#### What to do:
Starting at the line that holds "(** A path of" and stopping at the line that holds "apply linked_edges. apply", restate the records below word for word, with both of those lines included.

#### Material provided:
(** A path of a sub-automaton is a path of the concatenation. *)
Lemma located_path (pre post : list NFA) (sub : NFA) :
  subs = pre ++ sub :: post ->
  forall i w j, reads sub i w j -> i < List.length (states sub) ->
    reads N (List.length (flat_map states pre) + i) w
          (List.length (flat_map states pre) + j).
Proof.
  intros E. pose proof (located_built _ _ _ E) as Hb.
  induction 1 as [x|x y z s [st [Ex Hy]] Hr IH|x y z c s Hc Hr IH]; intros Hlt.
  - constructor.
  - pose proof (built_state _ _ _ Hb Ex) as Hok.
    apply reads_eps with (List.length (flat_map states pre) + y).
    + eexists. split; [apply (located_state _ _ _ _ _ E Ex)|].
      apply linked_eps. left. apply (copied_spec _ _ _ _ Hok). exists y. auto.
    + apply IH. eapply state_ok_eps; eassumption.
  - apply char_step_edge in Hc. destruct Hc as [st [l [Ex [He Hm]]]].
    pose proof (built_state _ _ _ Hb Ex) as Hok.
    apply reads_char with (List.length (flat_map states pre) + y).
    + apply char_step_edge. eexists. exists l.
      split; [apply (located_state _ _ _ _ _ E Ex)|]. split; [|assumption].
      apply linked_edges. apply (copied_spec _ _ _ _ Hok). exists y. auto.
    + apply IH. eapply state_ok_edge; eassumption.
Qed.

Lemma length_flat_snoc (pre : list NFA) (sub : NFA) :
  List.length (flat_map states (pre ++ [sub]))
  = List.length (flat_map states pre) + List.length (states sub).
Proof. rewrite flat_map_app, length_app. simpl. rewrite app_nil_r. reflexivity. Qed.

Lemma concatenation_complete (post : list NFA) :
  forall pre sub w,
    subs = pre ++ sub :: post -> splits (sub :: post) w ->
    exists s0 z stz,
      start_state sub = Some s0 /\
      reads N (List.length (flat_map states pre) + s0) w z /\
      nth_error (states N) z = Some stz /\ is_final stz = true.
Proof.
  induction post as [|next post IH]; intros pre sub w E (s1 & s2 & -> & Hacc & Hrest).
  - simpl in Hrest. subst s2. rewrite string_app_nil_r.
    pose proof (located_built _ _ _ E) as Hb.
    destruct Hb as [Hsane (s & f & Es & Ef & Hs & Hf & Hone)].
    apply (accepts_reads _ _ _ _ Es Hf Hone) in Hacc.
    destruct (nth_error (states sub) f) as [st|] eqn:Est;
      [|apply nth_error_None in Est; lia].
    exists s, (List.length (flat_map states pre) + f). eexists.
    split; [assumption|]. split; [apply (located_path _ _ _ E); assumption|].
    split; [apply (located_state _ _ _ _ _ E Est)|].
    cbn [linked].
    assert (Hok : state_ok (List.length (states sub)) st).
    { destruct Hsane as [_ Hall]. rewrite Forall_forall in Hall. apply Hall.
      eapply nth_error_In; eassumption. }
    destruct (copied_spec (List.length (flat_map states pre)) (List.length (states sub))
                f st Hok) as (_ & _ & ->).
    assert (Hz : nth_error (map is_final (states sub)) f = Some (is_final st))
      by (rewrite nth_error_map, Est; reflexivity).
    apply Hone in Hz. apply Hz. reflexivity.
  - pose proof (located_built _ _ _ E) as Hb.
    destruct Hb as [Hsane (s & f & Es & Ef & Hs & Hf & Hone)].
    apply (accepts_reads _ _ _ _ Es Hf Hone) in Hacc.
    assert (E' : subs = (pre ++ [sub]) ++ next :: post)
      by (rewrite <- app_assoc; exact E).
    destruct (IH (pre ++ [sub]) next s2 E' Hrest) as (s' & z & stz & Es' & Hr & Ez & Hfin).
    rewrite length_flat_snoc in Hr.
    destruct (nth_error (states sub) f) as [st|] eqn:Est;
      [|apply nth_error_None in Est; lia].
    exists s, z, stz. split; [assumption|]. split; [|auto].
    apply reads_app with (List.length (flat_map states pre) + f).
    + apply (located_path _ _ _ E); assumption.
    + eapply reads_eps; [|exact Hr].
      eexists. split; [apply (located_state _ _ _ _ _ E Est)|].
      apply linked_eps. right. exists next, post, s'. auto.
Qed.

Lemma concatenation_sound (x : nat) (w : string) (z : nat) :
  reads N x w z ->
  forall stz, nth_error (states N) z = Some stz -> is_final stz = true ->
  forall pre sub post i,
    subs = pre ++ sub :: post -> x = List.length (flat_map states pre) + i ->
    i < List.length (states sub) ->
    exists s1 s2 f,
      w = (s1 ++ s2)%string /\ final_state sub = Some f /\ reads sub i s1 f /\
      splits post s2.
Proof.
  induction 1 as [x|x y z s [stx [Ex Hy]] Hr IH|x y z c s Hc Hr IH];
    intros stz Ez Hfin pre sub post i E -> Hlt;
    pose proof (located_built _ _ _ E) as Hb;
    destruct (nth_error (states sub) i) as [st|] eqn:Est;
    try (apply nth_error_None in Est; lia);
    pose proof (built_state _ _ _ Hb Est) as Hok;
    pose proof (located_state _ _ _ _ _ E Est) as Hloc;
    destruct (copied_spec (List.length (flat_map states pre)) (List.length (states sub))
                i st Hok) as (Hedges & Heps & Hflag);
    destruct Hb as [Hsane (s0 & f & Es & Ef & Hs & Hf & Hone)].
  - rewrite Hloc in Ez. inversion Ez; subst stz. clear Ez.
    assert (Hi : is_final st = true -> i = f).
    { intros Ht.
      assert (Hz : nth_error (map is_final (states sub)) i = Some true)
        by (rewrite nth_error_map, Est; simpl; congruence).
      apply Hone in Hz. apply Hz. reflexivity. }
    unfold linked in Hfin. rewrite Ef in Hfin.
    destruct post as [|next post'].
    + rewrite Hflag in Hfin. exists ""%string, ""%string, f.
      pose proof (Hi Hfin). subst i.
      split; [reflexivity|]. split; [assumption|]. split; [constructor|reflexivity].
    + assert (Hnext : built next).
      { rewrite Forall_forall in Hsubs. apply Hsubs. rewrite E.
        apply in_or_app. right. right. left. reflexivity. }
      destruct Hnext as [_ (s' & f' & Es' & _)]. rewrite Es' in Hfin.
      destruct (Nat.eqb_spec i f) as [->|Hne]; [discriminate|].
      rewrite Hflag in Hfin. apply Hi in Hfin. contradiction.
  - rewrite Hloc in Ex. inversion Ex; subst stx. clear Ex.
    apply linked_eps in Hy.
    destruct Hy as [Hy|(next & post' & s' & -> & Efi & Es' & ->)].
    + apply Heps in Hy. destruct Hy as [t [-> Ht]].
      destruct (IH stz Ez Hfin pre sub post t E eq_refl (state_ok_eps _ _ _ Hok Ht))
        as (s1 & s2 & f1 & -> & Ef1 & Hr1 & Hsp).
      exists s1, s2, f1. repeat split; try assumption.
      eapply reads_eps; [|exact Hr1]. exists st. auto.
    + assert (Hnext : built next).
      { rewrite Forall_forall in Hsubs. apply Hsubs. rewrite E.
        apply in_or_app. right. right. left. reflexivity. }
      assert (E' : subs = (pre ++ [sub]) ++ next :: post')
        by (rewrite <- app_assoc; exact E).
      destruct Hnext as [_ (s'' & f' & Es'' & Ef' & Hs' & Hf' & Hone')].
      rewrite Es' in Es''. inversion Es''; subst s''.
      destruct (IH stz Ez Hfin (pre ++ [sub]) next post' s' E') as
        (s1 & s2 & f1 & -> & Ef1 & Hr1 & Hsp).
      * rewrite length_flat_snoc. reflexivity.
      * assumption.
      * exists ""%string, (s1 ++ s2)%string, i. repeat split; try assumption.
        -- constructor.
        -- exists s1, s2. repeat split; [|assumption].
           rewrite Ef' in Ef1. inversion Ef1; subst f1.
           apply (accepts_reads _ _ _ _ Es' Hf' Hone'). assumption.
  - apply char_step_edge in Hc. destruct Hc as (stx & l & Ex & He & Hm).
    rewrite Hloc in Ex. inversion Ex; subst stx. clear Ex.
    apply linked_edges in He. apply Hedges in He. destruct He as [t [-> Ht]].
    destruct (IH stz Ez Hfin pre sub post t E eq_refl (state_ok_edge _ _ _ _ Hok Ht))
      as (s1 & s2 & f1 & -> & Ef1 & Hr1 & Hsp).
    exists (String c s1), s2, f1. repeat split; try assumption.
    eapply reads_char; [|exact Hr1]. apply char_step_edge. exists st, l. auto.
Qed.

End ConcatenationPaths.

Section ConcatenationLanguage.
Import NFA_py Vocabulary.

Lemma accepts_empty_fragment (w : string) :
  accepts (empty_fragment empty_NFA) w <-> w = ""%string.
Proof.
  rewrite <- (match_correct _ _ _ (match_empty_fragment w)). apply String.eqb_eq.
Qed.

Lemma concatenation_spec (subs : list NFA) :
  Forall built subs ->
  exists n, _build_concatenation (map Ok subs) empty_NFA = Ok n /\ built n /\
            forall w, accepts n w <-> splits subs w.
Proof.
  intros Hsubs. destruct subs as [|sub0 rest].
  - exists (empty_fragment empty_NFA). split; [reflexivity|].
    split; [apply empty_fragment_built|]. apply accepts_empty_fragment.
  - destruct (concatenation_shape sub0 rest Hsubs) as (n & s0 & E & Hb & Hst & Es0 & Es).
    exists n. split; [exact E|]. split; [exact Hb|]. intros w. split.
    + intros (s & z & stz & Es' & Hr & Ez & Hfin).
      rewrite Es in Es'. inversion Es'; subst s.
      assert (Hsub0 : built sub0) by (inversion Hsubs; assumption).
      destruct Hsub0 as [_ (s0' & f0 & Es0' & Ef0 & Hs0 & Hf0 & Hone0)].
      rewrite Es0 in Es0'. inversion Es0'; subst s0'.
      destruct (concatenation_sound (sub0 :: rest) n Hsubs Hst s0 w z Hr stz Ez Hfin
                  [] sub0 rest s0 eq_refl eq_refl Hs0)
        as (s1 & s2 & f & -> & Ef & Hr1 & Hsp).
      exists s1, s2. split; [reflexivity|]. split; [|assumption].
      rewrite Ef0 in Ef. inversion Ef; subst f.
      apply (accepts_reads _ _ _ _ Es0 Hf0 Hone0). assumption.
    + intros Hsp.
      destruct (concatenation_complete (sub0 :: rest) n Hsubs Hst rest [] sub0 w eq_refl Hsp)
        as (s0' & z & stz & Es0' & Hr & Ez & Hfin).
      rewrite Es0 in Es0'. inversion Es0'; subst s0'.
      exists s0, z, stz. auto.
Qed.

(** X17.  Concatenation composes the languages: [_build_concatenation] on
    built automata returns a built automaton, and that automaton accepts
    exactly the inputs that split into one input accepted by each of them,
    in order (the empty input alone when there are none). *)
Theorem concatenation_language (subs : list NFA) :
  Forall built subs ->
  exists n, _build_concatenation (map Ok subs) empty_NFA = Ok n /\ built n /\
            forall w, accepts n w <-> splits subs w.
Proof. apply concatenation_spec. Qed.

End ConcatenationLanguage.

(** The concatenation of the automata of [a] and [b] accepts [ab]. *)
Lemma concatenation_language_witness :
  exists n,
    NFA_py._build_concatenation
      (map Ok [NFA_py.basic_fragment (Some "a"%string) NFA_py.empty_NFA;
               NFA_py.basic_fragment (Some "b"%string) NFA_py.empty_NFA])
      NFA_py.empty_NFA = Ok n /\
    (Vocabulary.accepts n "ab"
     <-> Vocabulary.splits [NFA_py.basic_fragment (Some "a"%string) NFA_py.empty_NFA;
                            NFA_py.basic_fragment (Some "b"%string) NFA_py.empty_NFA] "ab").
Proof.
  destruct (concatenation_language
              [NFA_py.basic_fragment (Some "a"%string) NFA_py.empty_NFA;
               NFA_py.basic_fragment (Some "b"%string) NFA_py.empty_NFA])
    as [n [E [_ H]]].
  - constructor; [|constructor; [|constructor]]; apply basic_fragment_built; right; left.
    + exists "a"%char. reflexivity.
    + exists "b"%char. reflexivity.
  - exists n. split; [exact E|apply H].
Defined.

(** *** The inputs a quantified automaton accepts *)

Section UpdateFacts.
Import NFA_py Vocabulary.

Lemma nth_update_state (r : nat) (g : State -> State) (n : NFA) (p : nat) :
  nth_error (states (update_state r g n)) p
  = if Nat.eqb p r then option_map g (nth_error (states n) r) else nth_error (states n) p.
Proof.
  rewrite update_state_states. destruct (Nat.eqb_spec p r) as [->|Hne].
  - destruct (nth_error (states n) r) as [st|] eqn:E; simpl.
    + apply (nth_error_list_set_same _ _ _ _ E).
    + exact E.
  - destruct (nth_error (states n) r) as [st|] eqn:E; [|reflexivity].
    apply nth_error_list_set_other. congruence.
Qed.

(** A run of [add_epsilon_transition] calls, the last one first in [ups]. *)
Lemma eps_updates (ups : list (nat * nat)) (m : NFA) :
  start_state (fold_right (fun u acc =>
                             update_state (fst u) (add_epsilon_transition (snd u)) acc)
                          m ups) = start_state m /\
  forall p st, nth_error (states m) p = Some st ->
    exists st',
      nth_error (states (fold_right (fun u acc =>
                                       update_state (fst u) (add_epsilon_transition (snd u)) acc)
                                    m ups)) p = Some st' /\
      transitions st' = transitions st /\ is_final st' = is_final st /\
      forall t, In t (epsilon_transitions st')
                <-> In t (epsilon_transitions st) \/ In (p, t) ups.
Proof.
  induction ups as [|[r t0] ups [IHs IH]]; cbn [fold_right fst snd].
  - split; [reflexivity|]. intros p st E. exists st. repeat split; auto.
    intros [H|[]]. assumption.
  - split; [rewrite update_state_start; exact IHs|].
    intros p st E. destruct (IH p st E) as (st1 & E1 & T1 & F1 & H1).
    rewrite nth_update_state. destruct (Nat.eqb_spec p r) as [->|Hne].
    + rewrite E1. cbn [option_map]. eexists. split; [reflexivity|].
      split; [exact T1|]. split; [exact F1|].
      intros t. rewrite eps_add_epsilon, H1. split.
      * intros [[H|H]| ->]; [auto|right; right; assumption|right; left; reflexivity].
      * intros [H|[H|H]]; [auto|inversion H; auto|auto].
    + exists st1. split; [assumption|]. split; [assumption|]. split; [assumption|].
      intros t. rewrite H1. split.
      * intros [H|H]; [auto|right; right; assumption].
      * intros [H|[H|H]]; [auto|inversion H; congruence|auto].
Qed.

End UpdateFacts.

--

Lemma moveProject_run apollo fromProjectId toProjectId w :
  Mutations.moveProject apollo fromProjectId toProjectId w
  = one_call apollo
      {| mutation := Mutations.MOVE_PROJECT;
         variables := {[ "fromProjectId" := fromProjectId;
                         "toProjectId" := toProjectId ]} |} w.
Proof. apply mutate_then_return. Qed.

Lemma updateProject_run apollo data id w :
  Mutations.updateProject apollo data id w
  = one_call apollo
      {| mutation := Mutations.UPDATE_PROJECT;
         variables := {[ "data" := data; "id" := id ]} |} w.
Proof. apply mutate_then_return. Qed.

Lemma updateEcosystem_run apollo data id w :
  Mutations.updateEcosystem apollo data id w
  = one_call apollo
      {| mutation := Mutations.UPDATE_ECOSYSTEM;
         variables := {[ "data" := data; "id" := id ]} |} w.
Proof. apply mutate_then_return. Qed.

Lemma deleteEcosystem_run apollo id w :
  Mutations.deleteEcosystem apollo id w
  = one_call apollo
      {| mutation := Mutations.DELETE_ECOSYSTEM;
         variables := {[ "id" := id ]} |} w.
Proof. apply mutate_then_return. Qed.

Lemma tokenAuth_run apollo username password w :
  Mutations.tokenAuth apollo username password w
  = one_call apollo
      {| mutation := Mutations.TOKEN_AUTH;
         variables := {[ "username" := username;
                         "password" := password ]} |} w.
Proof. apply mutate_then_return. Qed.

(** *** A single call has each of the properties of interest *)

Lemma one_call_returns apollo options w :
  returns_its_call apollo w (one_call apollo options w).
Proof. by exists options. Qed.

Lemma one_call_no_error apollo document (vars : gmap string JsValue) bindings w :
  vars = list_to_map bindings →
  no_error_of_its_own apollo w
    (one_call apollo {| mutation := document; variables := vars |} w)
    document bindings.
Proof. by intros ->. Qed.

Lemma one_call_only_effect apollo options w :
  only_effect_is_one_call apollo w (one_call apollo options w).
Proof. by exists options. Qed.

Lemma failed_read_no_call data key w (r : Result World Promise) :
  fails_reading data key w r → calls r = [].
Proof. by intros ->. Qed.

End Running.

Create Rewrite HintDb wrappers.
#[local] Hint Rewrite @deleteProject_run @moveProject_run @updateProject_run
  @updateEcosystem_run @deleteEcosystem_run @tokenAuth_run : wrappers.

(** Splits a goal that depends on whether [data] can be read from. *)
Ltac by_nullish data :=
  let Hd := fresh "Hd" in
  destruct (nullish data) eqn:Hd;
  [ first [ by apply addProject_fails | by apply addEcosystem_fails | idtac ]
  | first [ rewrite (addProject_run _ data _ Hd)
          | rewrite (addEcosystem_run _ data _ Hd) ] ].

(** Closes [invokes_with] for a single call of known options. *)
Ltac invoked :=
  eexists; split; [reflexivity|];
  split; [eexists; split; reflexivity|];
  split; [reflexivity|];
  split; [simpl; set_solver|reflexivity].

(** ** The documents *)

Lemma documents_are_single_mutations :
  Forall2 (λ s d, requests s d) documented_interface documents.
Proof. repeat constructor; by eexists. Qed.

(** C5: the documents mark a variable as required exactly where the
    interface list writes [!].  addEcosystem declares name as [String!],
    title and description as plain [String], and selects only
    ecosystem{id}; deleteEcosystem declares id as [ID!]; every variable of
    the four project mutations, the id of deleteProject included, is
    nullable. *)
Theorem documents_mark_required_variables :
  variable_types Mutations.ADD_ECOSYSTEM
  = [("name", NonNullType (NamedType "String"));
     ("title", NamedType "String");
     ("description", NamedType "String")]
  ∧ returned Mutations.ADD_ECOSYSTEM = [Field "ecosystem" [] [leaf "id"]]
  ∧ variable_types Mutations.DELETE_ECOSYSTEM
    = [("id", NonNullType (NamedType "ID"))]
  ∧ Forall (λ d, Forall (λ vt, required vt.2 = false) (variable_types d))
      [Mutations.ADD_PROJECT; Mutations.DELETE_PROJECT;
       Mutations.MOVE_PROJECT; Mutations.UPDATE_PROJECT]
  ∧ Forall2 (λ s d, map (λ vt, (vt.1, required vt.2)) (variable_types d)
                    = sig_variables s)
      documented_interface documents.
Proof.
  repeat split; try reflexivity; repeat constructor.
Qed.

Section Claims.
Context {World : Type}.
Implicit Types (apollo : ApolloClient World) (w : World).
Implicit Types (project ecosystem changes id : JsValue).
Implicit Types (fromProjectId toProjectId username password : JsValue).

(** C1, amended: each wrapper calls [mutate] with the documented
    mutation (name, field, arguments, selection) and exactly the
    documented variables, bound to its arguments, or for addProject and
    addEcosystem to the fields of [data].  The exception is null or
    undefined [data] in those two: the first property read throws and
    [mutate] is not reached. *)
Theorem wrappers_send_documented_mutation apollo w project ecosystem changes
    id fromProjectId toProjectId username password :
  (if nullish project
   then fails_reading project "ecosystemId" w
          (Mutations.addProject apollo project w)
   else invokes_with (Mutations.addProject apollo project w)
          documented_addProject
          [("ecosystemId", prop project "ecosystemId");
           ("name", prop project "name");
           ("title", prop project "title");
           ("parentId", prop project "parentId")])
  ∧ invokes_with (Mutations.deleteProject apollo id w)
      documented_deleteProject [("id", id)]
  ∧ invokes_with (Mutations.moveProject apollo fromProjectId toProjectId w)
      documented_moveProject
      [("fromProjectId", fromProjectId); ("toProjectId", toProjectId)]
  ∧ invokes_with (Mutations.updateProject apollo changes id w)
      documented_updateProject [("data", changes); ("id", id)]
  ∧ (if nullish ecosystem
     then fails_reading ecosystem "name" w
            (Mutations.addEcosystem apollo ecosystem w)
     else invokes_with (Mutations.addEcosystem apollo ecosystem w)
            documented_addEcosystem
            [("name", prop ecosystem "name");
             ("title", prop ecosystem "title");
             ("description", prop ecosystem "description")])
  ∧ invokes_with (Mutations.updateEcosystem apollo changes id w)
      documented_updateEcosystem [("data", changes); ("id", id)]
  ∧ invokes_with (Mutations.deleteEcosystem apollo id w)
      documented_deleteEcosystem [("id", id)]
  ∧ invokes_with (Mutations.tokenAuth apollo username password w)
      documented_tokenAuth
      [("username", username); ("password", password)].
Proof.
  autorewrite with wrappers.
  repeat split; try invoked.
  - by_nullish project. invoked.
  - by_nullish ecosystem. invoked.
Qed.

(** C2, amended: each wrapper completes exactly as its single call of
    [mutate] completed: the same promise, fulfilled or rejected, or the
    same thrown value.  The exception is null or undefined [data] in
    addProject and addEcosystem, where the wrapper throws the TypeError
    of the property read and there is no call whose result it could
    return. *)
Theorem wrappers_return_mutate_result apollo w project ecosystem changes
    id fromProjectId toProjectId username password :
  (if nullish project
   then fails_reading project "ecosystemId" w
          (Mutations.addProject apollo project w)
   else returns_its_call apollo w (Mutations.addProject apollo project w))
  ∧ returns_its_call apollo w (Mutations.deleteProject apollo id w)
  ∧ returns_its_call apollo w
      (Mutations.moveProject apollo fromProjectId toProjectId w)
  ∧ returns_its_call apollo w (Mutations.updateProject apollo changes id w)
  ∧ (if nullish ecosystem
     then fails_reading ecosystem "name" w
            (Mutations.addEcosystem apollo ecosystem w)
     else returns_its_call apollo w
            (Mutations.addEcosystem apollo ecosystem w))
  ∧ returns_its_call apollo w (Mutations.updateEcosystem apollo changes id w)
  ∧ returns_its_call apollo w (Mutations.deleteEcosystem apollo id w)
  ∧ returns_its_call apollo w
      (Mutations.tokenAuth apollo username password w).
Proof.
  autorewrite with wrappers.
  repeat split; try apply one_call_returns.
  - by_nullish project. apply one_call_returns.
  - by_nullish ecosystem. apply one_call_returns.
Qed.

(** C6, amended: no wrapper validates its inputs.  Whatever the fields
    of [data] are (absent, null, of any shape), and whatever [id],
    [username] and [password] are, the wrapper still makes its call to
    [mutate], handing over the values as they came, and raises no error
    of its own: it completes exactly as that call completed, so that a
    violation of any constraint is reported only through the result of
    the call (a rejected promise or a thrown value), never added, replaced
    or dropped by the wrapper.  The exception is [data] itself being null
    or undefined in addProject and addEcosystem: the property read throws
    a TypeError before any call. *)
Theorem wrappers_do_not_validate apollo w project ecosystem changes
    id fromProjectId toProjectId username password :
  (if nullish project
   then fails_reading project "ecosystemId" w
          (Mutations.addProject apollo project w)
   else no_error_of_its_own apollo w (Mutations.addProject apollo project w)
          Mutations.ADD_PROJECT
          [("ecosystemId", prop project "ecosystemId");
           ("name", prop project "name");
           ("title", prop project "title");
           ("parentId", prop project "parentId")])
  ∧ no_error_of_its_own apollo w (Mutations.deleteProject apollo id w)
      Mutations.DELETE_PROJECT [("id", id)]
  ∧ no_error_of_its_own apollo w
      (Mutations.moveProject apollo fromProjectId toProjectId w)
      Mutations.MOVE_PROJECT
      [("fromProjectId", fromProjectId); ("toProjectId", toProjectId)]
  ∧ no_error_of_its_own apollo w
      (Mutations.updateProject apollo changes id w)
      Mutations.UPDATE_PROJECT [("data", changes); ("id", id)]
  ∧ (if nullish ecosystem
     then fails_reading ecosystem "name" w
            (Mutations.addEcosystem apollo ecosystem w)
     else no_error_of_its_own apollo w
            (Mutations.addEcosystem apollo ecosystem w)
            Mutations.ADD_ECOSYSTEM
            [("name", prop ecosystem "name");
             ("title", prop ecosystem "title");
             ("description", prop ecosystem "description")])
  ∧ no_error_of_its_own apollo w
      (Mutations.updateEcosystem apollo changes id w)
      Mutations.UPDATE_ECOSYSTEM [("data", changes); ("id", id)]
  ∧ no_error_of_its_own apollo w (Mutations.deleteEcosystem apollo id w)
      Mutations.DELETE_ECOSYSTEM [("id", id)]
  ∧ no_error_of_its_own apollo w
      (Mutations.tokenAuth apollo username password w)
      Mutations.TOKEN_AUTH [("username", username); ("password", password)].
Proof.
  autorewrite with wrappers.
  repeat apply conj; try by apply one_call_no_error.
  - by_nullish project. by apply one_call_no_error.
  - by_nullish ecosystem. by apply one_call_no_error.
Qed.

---

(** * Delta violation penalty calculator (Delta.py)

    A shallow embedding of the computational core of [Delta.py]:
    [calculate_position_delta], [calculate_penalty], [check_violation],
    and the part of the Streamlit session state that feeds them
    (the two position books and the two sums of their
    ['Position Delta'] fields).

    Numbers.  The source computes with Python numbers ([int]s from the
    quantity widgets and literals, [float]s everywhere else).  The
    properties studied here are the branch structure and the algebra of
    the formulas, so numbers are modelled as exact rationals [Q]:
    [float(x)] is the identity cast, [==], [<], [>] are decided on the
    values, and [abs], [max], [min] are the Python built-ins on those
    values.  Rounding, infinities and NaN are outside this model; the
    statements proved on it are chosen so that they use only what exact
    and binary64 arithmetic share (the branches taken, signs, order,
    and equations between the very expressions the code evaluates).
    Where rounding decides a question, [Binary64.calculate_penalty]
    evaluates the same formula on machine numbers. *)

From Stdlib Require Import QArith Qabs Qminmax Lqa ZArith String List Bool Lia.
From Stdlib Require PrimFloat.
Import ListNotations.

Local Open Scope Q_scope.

#### Written response:
(** A path of a sub-automaton is a path of the concatenation. *)
Lemma located_path (pre post : list NFA) (sub : NFA) :
  subs = pre ++ sub :: post ->
  forall i w j, reads sub i w j -> i < List.length (states sub) ->
    reads N (List.length (flat_map states pre) + i) w
          (List.length (flat_map states pre) + j).
Proof.
  intros E. pose proof (located_built _ _ _ E) as Hb.
  induction 1 as [x|x y z s [st [Ex Hy]] Hr IH|x y z c s Hc Hr IH]; intros Hlt.
  - constructor.
  - pose proof (built_state _ _ _ Hb Ex) as Hok.
    apply reads_eps with (List.length (flat_map states pre) + y).
    + eexists. split; [apply (located_state _ _ _ _ _ E Ex)|].
      apply linked_eps. left. apply (copied_spec _ _ _ _ Hok). exists y. auto.
    + apply IH. eapply state_ok_eps; eassumption.
  - apply char_step_edge in Hc. destruct Hc as [st [l [Ex [He Hm]]]].
    pose proof (built_state _ _ _ Hb Ex) as Hok.
    apply reads_char with (List.length (flat_map states pre) + y).
    + apply char_step_edge. eexists. exists l.
      split; [apply (located_state _ _ _ _ _ E Ex)|]. split; [|assumption].
      apply linked_edges. apply (copied_spec _ _ _ _ Hok). exists y. auto.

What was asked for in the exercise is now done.